**Source records**
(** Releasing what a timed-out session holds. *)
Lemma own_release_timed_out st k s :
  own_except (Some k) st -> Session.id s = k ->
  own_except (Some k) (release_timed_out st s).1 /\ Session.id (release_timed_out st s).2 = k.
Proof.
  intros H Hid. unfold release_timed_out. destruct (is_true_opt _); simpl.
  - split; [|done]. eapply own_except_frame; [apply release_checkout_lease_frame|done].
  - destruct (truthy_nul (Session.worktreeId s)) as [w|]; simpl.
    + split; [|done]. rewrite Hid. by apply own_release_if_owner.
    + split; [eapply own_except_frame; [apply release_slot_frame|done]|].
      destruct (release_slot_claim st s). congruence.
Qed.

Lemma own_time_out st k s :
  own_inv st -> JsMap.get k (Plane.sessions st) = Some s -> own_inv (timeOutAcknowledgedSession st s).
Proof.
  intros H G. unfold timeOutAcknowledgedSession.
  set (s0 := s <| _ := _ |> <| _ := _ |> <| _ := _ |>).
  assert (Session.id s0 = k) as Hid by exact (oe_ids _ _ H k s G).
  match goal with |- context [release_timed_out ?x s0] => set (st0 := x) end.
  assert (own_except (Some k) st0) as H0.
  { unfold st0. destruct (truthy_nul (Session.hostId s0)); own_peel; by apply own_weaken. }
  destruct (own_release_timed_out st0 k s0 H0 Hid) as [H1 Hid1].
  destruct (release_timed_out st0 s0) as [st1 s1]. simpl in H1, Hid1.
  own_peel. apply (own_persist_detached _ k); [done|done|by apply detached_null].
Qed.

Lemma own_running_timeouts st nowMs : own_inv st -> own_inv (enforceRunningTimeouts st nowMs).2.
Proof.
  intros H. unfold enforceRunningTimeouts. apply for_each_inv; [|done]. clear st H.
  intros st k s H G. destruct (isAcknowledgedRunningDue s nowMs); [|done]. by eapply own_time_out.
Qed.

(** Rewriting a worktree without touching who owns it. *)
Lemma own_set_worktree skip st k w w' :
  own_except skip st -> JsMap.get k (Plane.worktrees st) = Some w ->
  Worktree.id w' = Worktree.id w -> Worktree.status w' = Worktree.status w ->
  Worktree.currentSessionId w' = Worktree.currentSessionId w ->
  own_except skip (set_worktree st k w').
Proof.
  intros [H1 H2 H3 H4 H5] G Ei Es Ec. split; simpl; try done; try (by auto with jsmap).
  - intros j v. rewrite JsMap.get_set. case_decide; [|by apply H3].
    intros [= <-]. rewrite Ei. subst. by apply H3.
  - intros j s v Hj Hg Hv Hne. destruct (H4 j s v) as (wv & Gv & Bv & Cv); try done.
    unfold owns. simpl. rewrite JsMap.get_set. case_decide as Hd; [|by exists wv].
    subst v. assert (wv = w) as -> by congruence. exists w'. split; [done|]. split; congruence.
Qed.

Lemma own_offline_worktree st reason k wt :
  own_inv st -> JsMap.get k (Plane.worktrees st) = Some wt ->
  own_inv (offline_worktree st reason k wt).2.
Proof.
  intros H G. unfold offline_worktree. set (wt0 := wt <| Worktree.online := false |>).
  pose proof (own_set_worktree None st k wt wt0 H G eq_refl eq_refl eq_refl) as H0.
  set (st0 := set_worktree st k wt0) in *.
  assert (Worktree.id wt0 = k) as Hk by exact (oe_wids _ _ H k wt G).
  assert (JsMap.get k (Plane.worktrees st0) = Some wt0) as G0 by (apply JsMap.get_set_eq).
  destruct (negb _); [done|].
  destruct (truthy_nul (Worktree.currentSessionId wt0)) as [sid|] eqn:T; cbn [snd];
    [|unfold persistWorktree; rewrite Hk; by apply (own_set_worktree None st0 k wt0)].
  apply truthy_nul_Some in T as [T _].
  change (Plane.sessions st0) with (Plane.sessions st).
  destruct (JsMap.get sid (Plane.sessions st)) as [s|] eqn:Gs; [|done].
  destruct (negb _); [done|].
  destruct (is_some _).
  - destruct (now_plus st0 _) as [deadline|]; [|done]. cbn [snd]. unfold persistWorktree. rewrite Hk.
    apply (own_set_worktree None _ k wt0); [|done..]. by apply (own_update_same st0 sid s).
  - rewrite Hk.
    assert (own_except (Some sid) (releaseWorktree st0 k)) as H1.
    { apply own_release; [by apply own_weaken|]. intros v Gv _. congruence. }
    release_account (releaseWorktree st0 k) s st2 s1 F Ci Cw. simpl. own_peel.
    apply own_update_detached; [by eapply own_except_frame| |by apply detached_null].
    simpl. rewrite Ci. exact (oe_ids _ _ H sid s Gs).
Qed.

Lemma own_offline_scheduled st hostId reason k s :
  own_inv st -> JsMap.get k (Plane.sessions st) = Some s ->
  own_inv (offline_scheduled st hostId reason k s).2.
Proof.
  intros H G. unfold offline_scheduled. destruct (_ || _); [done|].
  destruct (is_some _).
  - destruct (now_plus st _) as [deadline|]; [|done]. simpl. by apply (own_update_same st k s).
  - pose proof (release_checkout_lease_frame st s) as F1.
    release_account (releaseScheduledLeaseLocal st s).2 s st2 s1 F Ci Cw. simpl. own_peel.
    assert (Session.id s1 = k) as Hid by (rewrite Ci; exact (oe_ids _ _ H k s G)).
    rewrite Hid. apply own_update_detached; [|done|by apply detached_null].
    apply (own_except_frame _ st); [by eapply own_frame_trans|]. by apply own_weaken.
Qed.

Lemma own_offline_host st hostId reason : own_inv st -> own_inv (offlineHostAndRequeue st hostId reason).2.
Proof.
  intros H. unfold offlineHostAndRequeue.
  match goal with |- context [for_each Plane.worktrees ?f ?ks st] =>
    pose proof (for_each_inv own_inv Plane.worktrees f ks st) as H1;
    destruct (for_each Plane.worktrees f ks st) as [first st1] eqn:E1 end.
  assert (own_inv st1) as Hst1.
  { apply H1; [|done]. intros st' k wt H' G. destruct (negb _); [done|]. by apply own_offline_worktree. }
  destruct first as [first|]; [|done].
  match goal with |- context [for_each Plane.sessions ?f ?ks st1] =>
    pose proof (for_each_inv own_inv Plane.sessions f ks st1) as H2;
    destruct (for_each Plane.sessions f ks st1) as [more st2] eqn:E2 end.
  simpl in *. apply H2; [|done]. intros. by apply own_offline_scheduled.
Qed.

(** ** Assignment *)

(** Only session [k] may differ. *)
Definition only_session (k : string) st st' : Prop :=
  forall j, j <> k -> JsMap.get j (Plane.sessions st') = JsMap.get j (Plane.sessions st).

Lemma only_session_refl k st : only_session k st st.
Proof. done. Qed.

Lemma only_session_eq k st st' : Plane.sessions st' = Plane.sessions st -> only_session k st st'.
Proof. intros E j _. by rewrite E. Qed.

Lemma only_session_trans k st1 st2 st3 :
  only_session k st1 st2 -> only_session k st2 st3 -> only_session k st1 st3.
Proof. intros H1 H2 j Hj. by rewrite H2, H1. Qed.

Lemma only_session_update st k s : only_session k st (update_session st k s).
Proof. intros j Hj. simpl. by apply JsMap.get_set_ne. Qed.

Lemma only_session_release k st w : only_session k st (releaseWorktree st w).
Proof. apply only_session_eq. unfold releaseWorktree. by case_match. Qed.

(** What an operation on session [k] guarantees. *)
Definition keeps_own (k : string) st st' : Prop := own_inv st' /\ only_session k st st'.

**Exercise description**
If a line falls between the first line of the records and the line containing "assert (own_except (Some k) st0) as H0.", inclusive, repeat it exactly; leave out all others.

**Written solution**
(** Releasing what a timed-out session holds. *)
Lemma own_release_timed_out st k s :
  own_except (Some k) st -> Session.id s = k ->
  own_except (Some k) (release_timed_out st s).1 /\ Session.id (release_timed_out st s).2 = k.
Proof.
  intros H Hid. unfold release_timed_out. destruct (is_true_opt _); simpl.
  - split; [|done]. eapply own_except_frame; [apply release_checkout_lease_frame|done].
  - destruct (truthy_nul (Session.worktreeId s)) as [w|]; simpl.
    + split; [|done]. rewrite Hid. by apply own_release_if_owner.
    + split; [eapply own_except_frame; [apply release_slot_frame|done]|].
      destruct (release_slot_claim st s). congruence.
Qed.

Lemma own_time_out st k s :
  own_inv st -> JsMap.get k (Plane.sessions st) = Some s -> own_inv (timeOutAcknowledgedSession st s).
Proof.
  intros H G. unfold timeOutAcknowledgedSession.
  set (s0 := s <| _ := _ |> <| _ := _ |> <| _ := _ |>).
  assert (Session.id s0 = k) as Hid by exact (oe_ids _ _ H k s G).
  match goal with |- context [release_timed_out ?x s0] => set (st0 := x) end.
  assert (own_except (Some k) st0) as H0.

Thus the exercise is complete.